United Conservative Party (UCP) leader Jason Kenney is very fond of one particular campaign slogan. It takes the form of a pointed question: “Are Albertans better off than four years ago?”

He asks it at rallies. He asks it in op-eds. He asks it at debates. He asks it to start policy announcements. He asks it so often that we started asking it ourselves.

To help answer the question, we took a look back at what was going on in Alberta four years ago, just before the province headed to the polls last time around.

And what better place to start than the Progressive Conservative (PC) party’s 2015 budget, tabled in March 2015, shortly before the NDP swept to power in a historic election in May — and ending the record-breaking 44-year Progressive Conservative hold on power in Alberta.

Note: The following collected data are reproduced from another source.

Lemma rpc_call_correct_witness : exists c' s',
  rpc_call echo_procs "000"%char echo_client (Rpcs 9 ∅ ∅) 0%nat 28673 "hi"%string =
    Some (c', s', 1%nat, (0, Some "hi!"%string)) /\
  client_inv c' /\ in_sync c' s' /\ c_xid c' = c_xid echo_client + 1.
Proof.
  apply (rpc_call_correct echo_procs "000"%char echo_client (Rpcs 9 ∅ ∅) 0%nat 1%nat 28673
    "hi"%string echo_meth "hi!"%string 0); try done.
  - split; [done|done|done|done|]. exists (fun x => x = 0). split; [|intros x ->; done].
    split; [repeat constructor|by apply Forall_singleton|]. exists 0, [].
    split_and!; [done|intros; lia|done|]. intros x Hx. split; [lia|by intros ?%elem_of_nil].
  - split; [done|done|]. by intros e ?%elem_of_nil.
Defined.

Definition echo_pdu : list ascii * Z :=
  default ([], 0) (m ← wput (marshall_new "000"%char) "hi"%string;
    m ← pack_req_header m (ReqHeader 1 28673 5 9 0); b ← m_buf m; Some (b, m_ind m)).

(** A request that arrives twice: executed, then answered from the window. *)
Definition duplicate_run {S : Type} (procs : gmap Z (handler S)) (junk : ascii) (nonce : Z) (sob : S)
    (b : list ascii) (sz : Z) : option (server S) :=
  '(s1, j) ← dispatch_start procs junk (Rpcs nonce ∅ ∅) b sz;
  match j with
  | Execute h args f =>
      '(n, p) ← dispatch_run junk h args f sob;
      s2 ← dispatch_reply s1 h p.1 p.2;
      '(s3, j') ← dispatch_start procs junk s2 b sz;
      match j' with
      | Resend h' b1 sz1 =>
          Some (Server s3 n [] [] [(key_of h, p)] [(key_of h', (b1, sz1)); (key_of h, p)])
      | _ => None
      end
  | _ => None
  end.
(* ===== verification/Threads.v ===== *)
(** * Threads that share a monitor

    Three pieces of code with a mutex and condition variables, each thread as a program
    counter: the readers and writers of src/reader_writer.cpp and of [DList] in
    src/db/db.cpp, the thread pool of src/db/utils.cpp and src/huffman/utils.cpp, and the
    bounded queue of src/mit_6.824/rpc/fifo.h.  A thread moves from one mutex operation to
    the next; [pthread_cond_wait] releases the mutex, may return without a signal, and
    takes the mutex again. *)

From Stdlib Require Import ZArith Lia.
From stdpp Require Import base list relations.
From S2P Require Import Prelude.

Local Open Scope nat_scope.

(** ** Counting threads *)

Definition tally {A} (f : A -> bool) (l : list A) : nat := length (filter (fun x => f x = true) l).

Lemma tally_app {A} (f : A -> bool) l1 l2 : tally f (l1 ++ l2) = tally f l1 + tally f l2.
Proof. unfold tally. by rewrite filter_app, length_app. Qed.

Lemma tally_cons {A} (f : A -> bool) x l : tally f (x :: l) = (if f x then 1 else 0) + tally f l.
Proof. unfold tally. rewrite filter_cons. destruct (f x) eqn:E; [by rewrite decide_True|by rewrite decide_False by congruence]. Qed.

Lemma tally_update {A} (f : A -> bool) (l : list A) i x y : l !! i = Some x ->
  tally f (<[i := y]> l) + (if f x then 1 else 0) = tally f l + (if f y then 1 else 0).
Proof.
  intros H. rewrite <- (take_drop_middle l i x H) at 1 2. rewrite insert_app_r_alt by (rewrite length_take; lia).
  pose proof (lookup_lt_Some _ _ _ H). rewrite length_take, Nat.min_l, Nat.sub_diag by lia. cbn.
  rewrite !tally_app, !tally_cons. lia.
Qed.
(* ===== verification/Connection.v ===== *)
(** * Connections of the RPC library

    Models src/mit_6.824/rpc/connection.cc and what it uses of pollmgr.cc: a connection
    that any number of threads send on, the thread of [PollMgr] that calls it back when its
    socket can be read or written, and threads that close it.  The code a thread runs from
    taking [m_] to releasing it, or to waiting, is one step.  What [write] and [read] do is
    an argument of the step; the bytes between two connections are a list, in order.

    [None] is a failed [VERIFY], an access outside a buffer or a [malloc] that fails. *)

From Stdlib Require Import ZArith Lia Ascii.
From stdpp Require Import base list relations.
From S2P Require Import Prelude Loops Marshall Threads.

Local Open Scope Z_scope.
Local Open Scope cpp_scope.

(** ** Sockets *)

(** What [write] of a non-blocking socket does: takes some bytes, none, or fails. *)
Inductive wres := WOk (n : Z) | WAgain | WErr.

(** [read] of up to [n] bytes: [Got k] returns at most [k] of those that have arrived. *)
Inductive rchoice := Got (k : Z) | Eof | Again | Err.
Inductive rres := RBytes (l : list ascii) | REof | RAgain | RErr.

Definition sock_read (wire : list ascii) (n : Z) (ch : rchoice) : option (rres * list ascii) :=
  match ch with
  | Got k =>
      let m := Z.to_nat (Z.min k n) in
      VERIFY! (0 <? k) && negb (match wire with [] => true | _ => false end) ;;
      Some (if n =? 0 then (REof, wire) else (RBytes (take m wire), drop m wire))
  | Eof => VERIFY! match wire with [] => true | _ => false end ;; Some (REof, wire)
  | Again => VERIFY! match wire with [] => true | _ => false end ;; Some (RAgain, wire)
  | Err => Some (RErr, wire)
  end.

Definition MAX_PDU : Z := Z.shiftl 10 20.

Definition htonl (x : Z) : list ascii := enc_u32 x.
Definition ntohl (l : list ascii) : option Z :=
  match l with
  | [b3; b2; b1; b0] =>
      Some (to_signed 32 (Z.lor (Z.lor (Z.lor (Z.shiftl (char_u b3) 24) (Z.shiftl (char_u b2) 16)) (Z.shiftl (char_u b1) 8)) (char_u b0)))
  | _ => None
  end.

(** ** The connection *)

(** For a PDU that is read, [buf] holds the [solong] bytes that have been stored. *)
Record charbuf := Charbuf { buf : option (list ascii); sz : Z; solong : Z }.
Definition charbuf_new : charbuf := Charbuf None 0 0.

(** [shut]: [shutdown] was called.  [watch_r], [watch_w] and [callback] are what [PollMgr]
    keeps for the descriptor: the two sets of [SelectAIO] and [callbacks_]. *)
Record conn := Conn {
  dead : bool; wpdu : charbuf; rpdu : charbuf; waiters : Z; shut : bool;
  watch_r : bool; watch_w : bool; callback : bool }.

Definition conn_new : conn := Conn false charbuf_new charbuf_new 0 false true false true.

Definition set_wpdu (c : conn) (w : charbuf) : conn := Conn (dead c) w (rpdu c) (waiters c) (shut c) (watch_r c) (watch_w c) (callback c).
Definition set_rpdu (c : conn) (r : charbuf) : conn := Conn (dead c) (wpdu c) r (waiters c) (shut c) (watch_r c) (watch_w c) (callback c).
Definition set_waiters (c : conn) (n : Z) : conn := Conn (dead c) (wpdu c) (rpdu c) n (shut c) (watch_r c) (watch_w c) (callback c).
Definition set_dead (c : conn) : conn := Conn true (wpdu c) (rpdu c) (waiters c) (shut c) (watch_r c) (watch_w c) (callback c).
Definition shutdown (c : conn) : conn := Conn (dead c) (wpdu c) (rpdu c) (waiters c) true (watch_r c) (watch_w c) (callback c).

(** [PollMgr::add_callback (fd, CB_WRONLY, this)], [del_callback] and [block_remove_fd],
    which unwatches the descriptor, waits for the poll thread and forgets the callback. *)
Definition add_callback_w (c : conn) : conn := Conn (dead c) (wpdu c) (rpdu c) (waiters c) (shut c) (watch_r c) true true.
Definition unwatch (c : conn) : conn := Conn (dead c) (wpdu c) (rpdu c) (waiters c) (shut c) false false (callback c).
Definition forget (c : conn) : conn := Conn (dead c) (wpdu c) (rpdu c) (waiters c) (shut c) (watch_r c) (watch_w c) false.
Definition del_callback_w (c : conn) : conn := Conn (dead c) (wpdu c) (rpdu c) (waiters c) (shut c) (watch_r c) false (watch_r c && callback c).
Definition del_callback_rw (c : conn) : conn := forget (unwatch c).

(** ** writepdu and readpdu *)

(** [bcopy (&sz, buf, 4)]. *)
Definition put_size (b : list ascii) (n : Z) : option (list ascii) :=
  VERIFY! 4 <=? alen b ;; Some (htonl n ++ drop 4 b).

(** The new state, the result, and the bytes the socket took. *)
Definition writepdu (c : conn) (r : wres) : option (conn * bool * list ascii) :=
  let w := wpdu c in
  VERIFY! 0 <=? solong w ;;
  if solong w =? sz w then Some (c, true, [])
  else
    b ← buf w;
    b ← (if solong w =? 0 then put_size b (sz w) else Some b);
    VERIFY! sz w <=? alen b ;;
    match (if shut c then WErr else r) with
    | WErr => Some (set_wpdu c (Charbuf (Some b) 0 (-1)), false, [])
    | WAgain => Some (set_wpdu c (Charbuf (Some b) (sz w) (solong w)), true, [])
    | WOk n =>
        let n := Z.max 0 (Z.min n (sz w - solong w)) in
        Some (set_wpdu c (Charbuf (Some b) (sz w) (solong w + n)), true, take (Z.to_nat n) (drop (Z.to_nat (solong w)) b))
    end.

(** The second half of [readpdu].  [read] returns 0 also when no byte is asked for; it then
    leaves [errno] as it was: [again] is whether that is [EAGAIN]. *)
Definition read_rest (c : conn) (wire : list ascii) (ch : rchoice) (again : bool) : option (conn * bool * list ascii) :=
  let p := rpdu c in
  VERIFY! 0 <=? sz p - solong p ;;
  '(r, wire) ← sock_read wire (sz p - solong p) ch;
  match r with
  | RBytes l => b ← buf p; Some (set_rpdu c (Charbuf (Some (b ++ l)) (sz p) (solong p + alen l)), true, wire)
  | RAgain => Some (c, true, wire)
  | REof => Some (if again then (c, true, wire) else (set_rpdu c charbuf_new, false, wire))
  | RErr => Some (set_rpdu c charbuf_new, false, wire)
  end.

Definition readpdu (c : conn) (wire : list ascii) (ch1 ch2 : rchoice) (again : bool) : option (conn * bool * list ascii) :=
  if sz (rpdu c) =? 0 then
    '(r, wire) ← sock_read wire 4 ch1;
    match r with
    | REof | RErr => Some (c, false, wire)
    | RAgain => None
    | RBytes l =>
        if negb (alen l =? 4) then Some (c, false, wire)
        else
          n ← ntohl l;
          if MAX_PDU <? n then Some (c, false, wire)
          else
            VERIFY! match buf (rpdu c) with None => true | _ => false end ;;
            VERIFY! 0 <=? n ;;
            read_rest (set_rpdu c (Charbuf (Some l) n 4)) wire ch2 again
    end
  else read_rest c wire ch2 again.

(** ** Threads that send, close and poll *)

(** [SNew] calls [send (b, n)]: it waits for its turn on [send_wait_] ([STurn]), for the poll
    thread in [block_remove_fd] after a failed write ([SRemove], [SRemoving]) or on
    [send_complete_] for the rest to be written ([SComplete]).  [CNew] calls [closeconn]. *)
Inductive pc :=
  | SNew (b : list ascii) (n : Z) | STurn (b : list ascii) (n : Z) | STurnWoken (b : list ascii) (n : Z)
  | SRemove | SRemoving | SComplete | SCompleteWoken | SDone (ok : bool)
  | CNew | CRemove | CRemoving | CDone.

(** [poll] is what [wait_ready] has returned for this descriptor: readable, writable.  [out]
    are the bytes the socket took and [sent] the PDUs that were given to it, each with the
    thread that sends it. *)
Record sys := Sys { co : conn; poll : option (bool * bool); pcs : list pc; out : list ascii; sent : list (nat * list ascii) }.

Definition set_co (s : sys) (c : conn) : sys := Sys c (poll s) (pcs s) (out s) (sent s).
Definition set_pcs (s : sys) (l : list pc) : sys := Sys (co s) (poll s) l (out s) (sent s).
Definition move (s : sys) (i : nat) (p : pc) : sys := set_pcs s (<[i := p]> (pcs s)).

(** [pthread_cond_broadcast (&send_wait_)] and [pthread_cond_signal (&send_complete_)], on
    which at most one thread waits. *)
Definition wake_turn (p : pc) : pc := match p with STurn b n => STurnWoken b n | _ => p end.
Definition wake_complete (p : pc) : pc := match p with SComplete => SCompleteWoken | _ => p end.

(** The PDU as it is sent: its first four bytes are its size. *)
Definition frame (b : list ascii) (n : Z) : list ascii := htonl n ++ drop 4 (take (Z.to_nat n) b).

Definition send_finish (s : sys) (i : nat) : sys :=
  let c := co s in
  let ret := negb (dead c) && (solong (wpdu c) =? sz (wpdu c)) in
  let l := <[i := SDone ret]> (pcs s) in
  Sys (set_wpdu c charbuf_new) (poll s) (if 0 <? waiters c then wake_turn <$> l else l) (out s) (sent s).

Definition send_wait (s : sys) (i : nat) : sys :=
  let w := wpdu (co s) in
  if negb (dead (co s)) && (0 <=? solong w) && (solong w <? sz w) then move s i SComplete else send_finish s i.

(** [lose]: the lossy test shuts the connection down. *)
Definition send_pdu (s : sys) (i : nat) (b : list ascii) (n : Z) (r : wres) (lose : bool) : option sys :=
  let c := set_wpdu (co s) (Charbuf (Some b) n 0) in
  '(c, ok, o) ← writepdu (if lose then shutdown c else c) r;
  let s := Sys c (poll s) (pcs s) (out s ++ o) (sent s ++ [(i, frame b n)]) in
  Some (if negb ok then move (set_co s (set_dead c)) i SRemove
        else if solong (wpdu c) =? sz (wpdu c) then send_finish s i
        else send_wait (set_co s (add_callback_w c)) i).

Definition send_turn (s : sys) (i : nat) (b : list ascii) (n : Z) (r : wres) (lose : bool) : option sys :=
  let c := co s in
  if negb (dead c) && bool_decide (is_Some (buf (wpdu c))) then Some (move s i (STurn b n))
  else
    let s := set_co s (set_waiters c (waiters c - 1)) in
    if dead c then Some (move s i (SDone false)) else send_pdu s i b n r lose.

(** [closeconn], up to [block_remove_fd]. *)
Definition closeconn (s : sys) (i : nat) : sys :=
  if dead (co s) then move s i CDone else move (set_co s (shutdown (set_dead (co s)))) i CRemove.

(** Whether thread [i] can run. *)
Definition ready (s : sys) (i : nat) : bool :=
  match pcs s !! i with
  | Some (SNew _ _) | Some (STurnWoken _ _) | Some SRemove | Some SCompleteWoken | Some CNew | Some CRemove => true
  | Some SRemoving | Some CRemoving => match poll s with None => true | _ => false end
  | _ => false
  end.

Definition exec (s : sys) (i : nat) (r : wres) (lose : bool) : option sys :=
  let c := co s in
  match pcs s !! i with
  | Some (SNew b n) => send_turn (set_co s (set_waiters c (waiters c + 1))) i b n r lose
  | Some (STurnWoken b n) => send_turn s i b n r lose
  | Some SRemove => Some (move (set_co s (unwatch c)) i SRemoving)
  | Some SRemoving => Some (send_finish (set_co s (forget c)) i)
  | Some SCompleteWoken => Some (send_wait s i)
  | Some CNew => Some (closeconn s i)
  | Some CRemove => Some (move (set_co s (unwatch c)) i CRemoving)
  | Some CRemoving => Some (move (set_co s (forget c)) i CDone)
  | _ => Some s
  end.

(** ** The callbacks *)

Definition write_cb (s : sys) (r : wres) : option sys :=
  let c := co s in
  VERIFY! negb (dead c) ;;
  if sz (wpdu c) =? 0 then Some (set_co s (del_callback_w c))
  else
    '(c, ok, o) ← writepdu c r;
    let s := Sys c (poll s) (pcs s) (out s ++ o) (sent s) in
    if negb ok then Some (set_pcs (set_co s (set_dead (del_callback_rw c))) (wake_complete <$> pcs s))
    else
      VERIFY! 0 <=? solong (wpdu c) ;;
      Some (if solong (wpdu c) <? sz (wpdu c) then s else set_pcs s (wake_complete <$> pcs s)).

(** The new connection, what is left to read, whether [send_complete_] is signalled, and the
    PDU [got_pdu] was given and has taken ([accept]). *)
Definition read_cb (c : conn) (wire : list ascii) (ch1 ch2 : rchoice) (again accept : bool) : option (conn * list ascii * bool * option (list ascii)) :=
  if dead c then Some (c, wire, false, None)
  else
    '(c, succ, wire) ←
      (if negb (bool_decide (is_Some (buf (rpdu c)))) || (solong (rpdu c) <? sz (rpdu c)) then readpdu c wire ch1 ch2 again else Some (c, true, wire));
    let c := (if succ : bool then c else set_dead (del_callback_rw c)) in
    match buf (rpdu c) with
    | Some b =>
        if sz (rpdu c) =? solong (rpdu c) then
          Some (if accept then (set_rpdu c charbuf_new, wire, negb succ, Some b) else (c, wire, negb succ, None))
        else Some (c, wire, negb succ, None)
    | None => Some (c, wire, negb succ, None)
    end.

(** One turn of [PollMgr::wait_loop] for the descriptor: it is found ready, and its callbacks
    are called, if they are still there. *)
Definition select (s : sys) (r w : bool) : option sys :=
  match poll s with
  | None => if implb r (watch_r (co s)) && implb w (watch_w (co s)) then Some (Sys (co s) (Some (r, w)) (pcs s) (out s) (sent s)) else None
  | Some _ => None
  end.
Definition polled (s : sys) (p : option (bool * bool)) : sys := Sys (co s) p (pcs s) (out s) (sent s).
Definition poll_write (s : sys) (r : wres) : option sys :=
  match poll s with
  | Some (false, true) => if callback (co s) then write_cb (polled s None) r else Some (polled s None)
  | Some (false, false) => Some (polled s None)
  | _ => Some s
  end.
Definition poll_read (s : sys) (wire : list ascii) (ch1 ch2 : rchoice) (again accept : bool) : option (sys * list ascii * option (list ascii)) :=
  match poll s with
  | Some (true, w) =>
      let s := polled s (Some (false, w)) in
      if callback (co s) then
        '(c, wire, signal, d) ← read_cb (co s) wire ch1 ch2 again accept;
        Some (set_pcs (set_co s c) (if signal : bool then wake_complete <$> pcs s else pcs s), wire, d)
      else Some (s, wire, None)
  | _ => Some (s, wire, None)
  end.

(** ** Two ends of a connection *)

(** A wait that returns without a signal. *)
Definition spurious (s : sys) (i : nat) : option sys :=
  match pcs s !! i with
  | Some (STurn b n) => Some (move s i (STurnWoken b n))
  | Some SComplete => Some (move s i SCompleteWoken)
  | _ => None
  end.

(** The steps of one end that do not read. *)
Inductive local_step (s : sys) : sys -> Prop :=
  | step_exec i r lose s' : ready s i = true -> exec s i r lose = Some s' -> local_step s s'
  | step_select r w s' : select s r w = Some s' -> local_step s s'
  | step_write r s' : poll_write s r = Some s' -> local_step s s'
  | step_spurious i s' : spurious s i = Some s' -> local_step s s'.

(** The ends, the bytes on their way from [ea] to [eb] and back, and the PDUs that [got_pdu]
    has taken at each end. *)
Record link := Link { ea : sys; eb : sys; ab : list ascii; ba : list ascii; got_a : list (list ascii); got_b : list (list ascii) }.
Definition flip (l : link) : link := Link (eb l) (ea l) (ba l) (ab l) (got_b l) (got_a l).

(** A step of the first end. *)
Inductive half_step (l : link) : link -> Prop :=
  | half_local s' : local_step (ea l) s' ->
      half_step l (Link s' (eb l) (ab l ++ drop (length (out (ea l))) (out s')) (ba l) (got_a l) (got_b l))
  | half_read ch1 ch2 again accept s' wire d : poll_read (ea l) (ba l) ch1 ch2 again accept = Some (s', wire, d) ->
      half_step l (Link s' (eb l) (ab l) wire (got_a l ++ option_list d) (got_b l)).

Inductive link_step (l : link) : link -> Prop :=
  | link_a l' : half_step l l' -> link_step l l'
  | link_b l' : half_step (flip l) l' -> link_step l (flip l').

(** Threads that call [send] with a PDU, or [closeconn]. *)
Definition sys_init (calls : list (option (list ascii * Z))) : sys :=
  Sys conn_new None ((fun x => match x with Some (b, n) => SNew b n | None => CNew end) <$> calls) [] [].
Definition link_init (ca cb : list (option (list ascii * Z))) : link := Link (sys_init ca) (sys_init cb) [] [] [] [].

(In 2017, the UCP was formed as the result of a merger of the PC party with the Wildrose Party, a party further to the political right.)

So, where was Alberta at in 2015?

Falling royalties

Four years ago, oil prices were tanking. The U.S. Energy Information Administration summarized the year with a definitive headline: “Crude oil prices started 2015 relatively low, ended the year lower.”

This had huge implications for the Alberta government, not least because royalties are tied to oil prices. Royalties represent a significant chunk of the province’s revenues.

According to a 2015 paper by University of Calgary economist Rob Kneebone, “fiscal year 2014-15 was a momentous one for the government as oil prices fell by half in the second half of the year.”

Kneebone pointed out that the province’s government — then led by Premier Jim Prentice — indicated in its March 2015 budget that “it expects resource revenues will fall from $2,100 per capita in 2014-15 to just $680 per capita in 2015-16.” That’s a 67 per cent decrease.

Revenues from oilsands royalties alone, which had been approaching $70 billion 2014, didn’t even reach $40 billion in 2015.

Alberta Oilsand Royalties The Narwhal

Royalties collected from the Alberta oilsands, 2009-2016. Source: Government of Alberta. Graphic: Carol Linnitt / The Narwhal

The “plunge in oil prices has had a dramatic impact on government revenues,” Progressive Conservative Minister of Finance Robin Campbell said in his 2015 budget address, noting a “revenue shortfall of approximately $7 billion is anticipated.”

“Today,” Campbell said, “we have everything but stability.”

By early 2015, Alberta’s long-standing royalties-revenue crutch had been kicked out from under us.
PCs proposed largest budget deficit in ‘modern Alberta history’ and tax hikes in 2015

As a result of the loss of royalty revenue, the province’s government was forecasting a $5-billion deficit — “the largest amount in modern Alberta history,” according to CBC.

The plan? Significant tax increases and a plan for gradual cuts to spending, both of which, according to Kneebone’s paper, were “explicitly intended to reduce the reliance on resource revenues [royalties].”

Among the measures planned in their 2015 proposed budget? Increase taxes: Eliminate the flat tax on income. Start charging Albertans a healthcare premium. Increase the fuel tax. Increase the liquor tax. Increase the tobacco tax. Increase the insurance premium tax. Reduce tax deductions on charitable giving.

And increase fees and fines: Increase traffic-violation fines. Increase vehicle fees. Increase land-title fees. Increase court-filing fees.

And . . . cut spending: 1,695 full-time equivalent healthcare positions. Hundreds of teacher layoffs. Larger class sizes. It went on and on.

It was, according to Campbell, an attempt to “repair the cracks in our fiscal foundation.”

‘An over-reliance on unstable sources of revenue’

In 2015, the Progressive Conservative government was famously, and ultimately unpopularly, ringing alarm bells about relying on “volatile energy royalties.”

“We have been lucky in recent years that resource revenues provided a bonus that allowed us to pay the bills,” Minister Campbell told Albertans in his budget address.

But, he added, that had to end eventually.

After 44 years of riding a resource-revenue roller coaster, the Progressive Conservatives, it seemed, had had enough.

The party put it this way in its 10-year strategic plan, announced in 2015: “Alberta has been coasting on revenues that have generally been strong but have always been unpredictable.”

“Without a clear vision for our province’s direction, there’s been no commitment to a stable financial plan. Without a stable plan, financial risks have mounted along the way.”

Albertans, it seems, did not like that message, and the Progressive Conservatives were ousted from power a little over a month after the budget was unveiled. The budget was never passed.

And here we are in 2019, talking again about how to get back to the top of the roller coaster.

Are we better off than we were four years ago?

If there’s one resounding call from Albertans this election season, it’s a simple one: “build that pipe!” Our collective hope, it seems, is to restore our former wealth by once again reaping rewards from the energy industry.

Yes, we seem to be saying, times are tough. But surely we can get back to where we once were.

So, are we better off than we were four years ago? Or is our thinking, at least, still in the exact same place?

Albertans head to the polls on April 16.